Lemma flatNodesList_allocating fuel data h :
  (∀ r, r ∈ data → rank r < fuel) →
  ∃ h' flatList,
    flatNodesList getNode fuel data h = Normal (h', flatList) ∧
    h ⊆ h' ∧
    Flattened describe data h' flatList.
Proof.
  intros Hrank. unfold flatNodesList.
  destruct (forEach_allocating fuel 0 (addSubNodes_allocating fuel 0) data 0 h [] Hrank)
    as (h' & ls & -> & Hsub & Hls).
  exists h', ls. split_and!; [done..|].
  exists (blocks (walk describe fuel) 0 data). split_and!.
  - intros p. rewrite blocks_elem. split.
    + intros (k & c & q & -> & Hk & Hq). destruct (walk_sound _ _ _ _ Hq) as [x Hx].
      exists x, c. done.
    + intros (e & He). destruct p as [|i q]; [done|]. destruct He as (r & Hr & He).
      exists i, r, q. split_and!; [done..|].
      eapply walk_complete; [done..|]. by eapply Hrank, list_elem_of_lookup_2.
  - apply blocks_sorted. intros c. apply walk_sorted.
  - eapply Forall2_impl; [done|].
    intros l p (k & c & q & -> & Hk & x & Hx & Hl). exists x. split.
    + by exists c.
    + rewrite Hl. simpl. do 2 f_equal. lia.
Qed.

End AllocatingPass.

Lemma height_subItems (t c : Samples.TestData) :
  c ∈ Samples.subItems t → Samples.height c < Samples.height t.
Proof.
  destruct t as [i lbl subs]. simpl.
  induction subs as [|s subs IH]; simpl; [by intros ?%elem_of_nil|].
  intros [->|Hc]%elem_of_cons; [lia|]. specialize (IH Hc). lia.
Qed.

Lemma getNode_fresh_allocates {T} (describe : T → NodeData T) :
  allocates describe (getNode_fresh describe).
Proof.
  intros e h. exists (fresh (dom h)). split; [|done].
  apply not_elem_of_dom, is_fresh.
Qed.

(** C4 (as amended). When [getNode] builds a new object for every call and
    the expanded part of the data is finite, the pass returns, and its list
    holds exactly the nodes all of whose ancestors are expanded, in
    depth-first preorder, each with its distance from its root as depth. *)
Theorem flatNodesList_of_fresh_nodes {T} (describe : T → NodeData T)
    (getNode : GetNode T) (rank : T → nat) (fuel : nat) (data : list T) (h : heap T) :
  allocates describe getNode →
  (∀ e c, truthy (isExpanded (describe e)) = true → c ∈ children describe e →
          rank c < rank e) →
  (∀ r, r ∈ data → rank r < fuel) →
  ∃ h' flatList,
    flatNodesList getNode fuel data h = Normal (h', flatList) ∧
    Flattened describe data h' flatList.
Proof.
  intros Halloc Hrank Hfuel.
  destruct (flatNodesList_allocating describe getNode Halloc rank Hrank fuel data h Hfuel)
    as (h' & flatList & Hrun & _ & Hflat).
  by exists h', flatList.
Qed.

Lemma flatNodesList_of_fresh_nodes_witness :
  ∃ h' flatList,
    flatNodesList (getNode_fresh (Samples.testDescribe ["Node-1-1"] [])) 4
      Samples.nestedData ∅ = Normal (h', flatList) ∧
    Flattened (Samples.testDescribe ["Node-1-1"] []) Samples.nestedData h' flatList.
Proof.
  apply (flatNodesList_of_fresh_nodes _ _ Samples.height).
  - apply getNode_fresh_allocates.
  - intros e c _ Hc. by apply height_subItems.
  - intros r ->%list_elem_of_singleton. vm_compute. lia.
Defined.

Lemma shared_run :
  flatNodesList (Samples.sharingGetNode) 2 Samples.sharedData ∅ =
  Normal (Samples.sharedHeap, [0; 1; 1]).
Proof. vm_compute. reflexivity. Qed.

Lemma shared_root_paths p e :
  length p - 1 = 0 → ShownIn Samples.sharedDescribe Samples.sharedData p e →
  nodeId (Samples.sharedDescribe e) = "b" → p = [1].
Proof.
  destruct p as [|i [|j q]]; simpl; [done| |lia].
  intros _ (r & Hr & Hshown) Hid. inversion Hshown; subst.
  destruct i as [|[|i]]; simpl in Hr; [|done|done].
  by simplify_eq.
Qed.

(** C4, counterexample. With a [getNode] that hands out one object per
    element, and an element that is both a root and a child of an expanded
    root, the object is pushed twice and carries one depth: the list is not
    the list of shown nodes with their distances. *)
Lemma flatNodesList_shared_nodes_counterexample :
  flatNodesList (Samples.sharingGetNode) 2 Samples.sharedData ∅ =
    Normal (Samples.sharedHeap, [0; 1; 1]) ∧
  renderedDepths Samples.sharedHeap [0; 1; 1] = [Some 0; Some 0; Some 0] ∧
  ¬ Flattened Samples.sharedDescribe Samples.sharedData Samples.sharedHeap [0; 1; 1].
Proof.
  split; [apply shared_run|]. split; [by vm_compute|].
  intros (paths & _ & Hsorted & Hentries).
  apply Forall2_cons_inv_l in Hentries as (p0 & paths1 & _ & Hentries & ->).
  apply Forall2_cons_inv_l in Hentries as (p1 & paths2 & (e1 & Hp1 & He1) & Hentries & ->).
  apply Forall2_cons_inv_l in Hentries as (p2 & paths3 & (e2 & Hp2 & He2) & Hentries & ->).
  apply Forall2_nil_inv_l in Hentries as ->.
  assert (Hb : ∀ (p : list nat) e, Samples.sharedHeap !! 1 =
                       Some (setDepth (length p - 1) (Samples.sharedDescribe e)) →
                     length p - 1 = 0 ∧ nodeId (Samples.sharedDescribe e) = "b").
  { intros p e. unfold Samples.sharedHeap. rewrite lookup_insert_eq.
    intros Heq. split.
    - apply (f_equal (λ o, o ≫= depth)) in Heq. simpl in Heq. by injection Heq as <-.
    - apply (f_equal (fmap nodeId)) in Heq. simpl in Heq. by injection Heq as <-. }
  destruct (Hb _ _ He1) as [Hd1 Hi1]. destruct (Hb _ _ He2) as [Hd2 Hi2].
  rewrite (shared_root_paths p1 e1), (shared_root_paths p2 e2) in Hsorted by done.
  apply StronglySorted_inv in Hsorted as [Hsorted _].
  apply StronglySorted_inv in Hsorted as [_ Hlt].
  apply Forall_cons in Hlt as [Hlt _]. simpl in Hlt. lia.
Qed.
***
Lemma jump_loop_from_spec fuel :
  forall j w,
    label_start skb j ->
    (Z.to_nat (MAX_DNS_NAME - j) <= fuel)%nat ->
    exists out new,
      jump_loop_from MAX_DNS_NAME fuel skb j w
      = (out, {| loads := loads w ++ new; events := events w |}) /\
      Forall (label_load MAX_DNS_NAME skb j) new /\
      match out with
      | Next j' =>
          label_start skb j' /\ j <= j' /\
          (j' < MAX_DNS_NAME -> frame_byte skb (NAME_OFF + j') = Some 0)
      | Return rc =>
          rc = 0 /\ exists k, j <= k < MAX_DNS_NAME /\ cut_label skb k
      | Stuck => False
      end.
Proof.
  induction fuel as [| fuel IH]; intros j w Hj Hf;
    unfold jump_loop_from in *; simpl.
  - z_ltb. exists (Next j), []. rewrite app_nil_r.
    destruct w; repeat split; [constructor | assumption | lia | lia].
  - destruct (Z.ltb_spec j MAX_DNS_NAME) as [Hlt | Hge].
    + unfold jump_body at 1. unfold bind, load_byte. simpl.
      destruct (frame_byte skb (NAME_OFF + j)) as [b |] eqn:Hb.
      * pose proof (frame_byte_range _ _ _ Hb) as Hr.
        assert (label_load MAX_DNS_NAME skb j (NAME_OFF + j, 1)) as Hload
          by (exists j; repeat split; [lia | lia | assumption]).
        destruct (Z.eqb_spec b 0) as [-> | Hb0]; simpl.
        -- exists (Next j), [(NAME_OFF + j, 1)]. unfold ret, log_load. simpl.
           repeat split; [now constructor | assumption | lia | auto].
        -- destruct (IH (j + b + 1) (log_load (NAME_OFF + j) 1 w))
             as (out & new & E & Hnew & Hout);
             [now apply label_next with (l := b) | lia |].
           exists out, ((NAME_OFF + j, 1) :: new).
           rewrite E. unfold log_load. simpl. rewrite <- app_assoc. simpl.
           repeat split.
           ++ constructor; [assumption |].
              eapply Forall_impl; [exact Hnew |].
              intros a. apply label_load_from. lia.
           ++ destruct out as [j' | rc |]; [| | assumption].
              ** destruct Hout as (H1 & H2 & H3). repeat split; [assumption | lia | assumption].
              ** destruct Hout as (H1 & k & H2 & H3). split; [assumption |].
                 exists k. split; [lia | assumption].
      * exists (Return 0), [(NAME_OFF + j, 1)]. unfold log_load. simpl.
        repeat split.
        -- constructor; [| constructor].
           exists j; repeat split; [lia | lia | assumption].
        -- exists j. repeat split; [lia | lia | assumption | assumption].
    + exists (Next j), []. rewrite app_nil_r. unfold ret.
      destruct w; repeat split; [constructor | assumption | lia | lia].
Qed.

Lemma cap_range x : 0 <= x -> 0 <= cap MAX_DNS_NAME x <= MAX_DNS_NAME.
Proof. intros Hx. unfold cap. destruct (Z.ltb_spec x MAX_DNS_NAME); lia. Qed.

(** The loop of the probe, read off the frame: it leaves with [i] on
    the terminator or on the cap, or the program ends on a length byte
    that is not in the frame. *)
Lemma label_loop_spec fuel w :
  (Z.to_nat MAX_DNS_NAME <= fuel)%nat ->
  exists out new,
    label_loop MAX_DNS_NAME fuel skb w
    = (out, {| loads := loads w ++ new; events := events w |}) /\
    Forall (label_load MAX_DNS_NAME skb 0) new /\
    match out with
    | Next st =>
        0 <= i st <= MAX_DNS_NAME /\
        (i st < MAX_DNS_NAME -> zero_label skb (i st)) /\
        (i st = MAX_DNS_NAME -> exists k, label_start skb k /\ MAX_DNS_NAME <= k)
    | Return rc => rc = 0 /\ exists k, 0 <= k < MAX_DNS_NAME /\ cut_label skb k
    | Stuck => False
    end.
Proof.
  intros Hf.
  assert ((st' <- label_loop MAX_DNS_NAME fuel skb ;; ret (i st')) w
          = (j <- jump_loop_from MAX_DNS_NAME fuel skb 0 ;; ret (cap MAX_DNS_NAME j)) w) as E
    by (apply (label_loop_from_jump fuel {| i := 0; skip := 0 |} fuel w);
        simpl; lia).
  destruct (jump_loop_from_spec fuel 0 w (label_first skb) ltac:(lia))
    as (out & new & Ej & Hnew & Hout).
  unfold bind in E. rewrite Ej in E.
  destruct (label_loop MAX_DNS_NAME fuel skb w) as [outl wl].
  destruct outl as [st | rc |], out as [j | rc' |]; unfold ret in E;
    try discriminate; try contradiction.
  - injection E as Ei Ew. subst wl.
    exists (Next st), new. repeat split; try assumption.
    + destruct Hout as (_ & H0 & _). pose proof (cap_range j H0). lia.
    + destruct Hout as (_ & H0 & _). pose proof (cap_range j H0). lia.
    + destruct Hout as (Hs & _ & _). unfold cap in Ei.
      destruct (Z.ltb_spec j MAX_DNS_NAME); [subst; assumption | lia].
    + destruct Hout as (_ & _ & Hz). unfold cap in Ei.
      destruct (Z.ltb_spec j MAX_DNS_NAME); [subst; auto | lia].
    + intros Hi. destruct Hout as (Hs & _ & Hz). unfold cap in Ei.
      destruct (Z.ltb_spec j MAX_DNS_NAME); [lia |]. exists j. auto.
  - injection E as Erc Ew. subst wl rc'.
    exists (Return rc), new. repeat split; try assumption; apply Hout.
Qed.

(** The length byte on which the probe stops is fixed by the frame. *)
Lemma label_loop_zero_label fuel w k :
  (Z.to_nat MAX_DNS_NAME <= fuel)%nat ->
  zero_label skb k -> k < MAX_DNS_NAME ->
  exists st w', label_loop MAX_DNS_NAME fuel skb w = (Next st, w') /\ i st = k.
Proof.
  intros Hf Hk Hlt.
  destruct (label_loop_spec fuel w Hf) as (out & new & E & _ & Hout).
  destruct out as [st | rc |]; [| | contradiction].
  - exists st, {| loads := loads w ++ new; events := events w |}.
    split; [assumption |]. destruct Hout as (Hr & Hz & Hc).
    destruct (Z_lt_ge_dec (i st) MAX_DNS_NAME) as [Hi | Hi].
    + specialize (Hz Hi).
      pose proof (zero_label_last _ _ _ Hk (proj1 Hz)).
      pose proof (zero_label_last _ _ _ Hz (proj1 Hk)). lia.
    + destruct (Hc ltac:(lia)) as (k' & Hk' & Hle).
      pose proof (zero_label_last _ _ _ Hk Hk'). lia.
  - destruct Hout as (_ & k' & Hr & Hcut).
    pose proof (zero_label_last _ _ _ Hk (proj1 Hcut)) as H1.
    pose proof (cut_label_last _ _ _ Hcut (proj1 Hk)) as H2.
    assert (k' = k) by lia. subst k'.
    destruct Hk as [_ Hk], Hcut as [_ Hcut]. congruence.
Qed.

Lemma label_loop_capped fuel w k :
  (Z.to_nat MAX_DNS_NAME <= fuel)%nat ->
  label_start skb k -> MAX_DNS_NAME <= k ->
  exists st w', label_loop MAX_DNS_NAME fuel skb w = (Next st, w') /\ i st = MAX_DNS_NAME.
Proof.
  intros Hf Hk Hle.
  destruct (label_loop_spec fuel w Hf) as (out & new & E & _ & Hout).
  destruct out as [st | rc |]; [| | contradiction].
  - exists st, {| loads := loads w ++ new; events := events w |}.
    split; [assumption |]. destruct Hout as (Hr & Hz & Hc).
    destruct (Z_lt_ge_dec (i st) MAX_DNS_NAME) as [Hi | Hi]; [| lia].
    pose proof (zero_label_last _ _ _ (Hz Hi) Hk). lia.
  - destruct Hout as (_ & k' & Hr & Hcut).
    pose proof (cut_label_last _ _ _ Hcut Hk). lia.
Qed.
***
# PROBLEM TO WORK ON:
The entries above hold a line with "as (out & new & Ej & Hnew & Hout)." and a later line with "exists (Next st), new.". Write out exactly those lines and all lines between, nothing more.

# TASK SOLUTION:
    as (out & new & Ej & Hnew & Hout).
  unfold bind in E. rewrite Ej in E.
  destruct (label_loop MAX_DNS_NAME fuel skb w) as [outl wl].
  destruct outl as [st | rc |], out as [j | rc' |]; unfold ret in E;
    try discriminate; try contradiction.
  - injection E as Ei Ew. subst wl.
    exists (Next st), new. repeat split; try assumption.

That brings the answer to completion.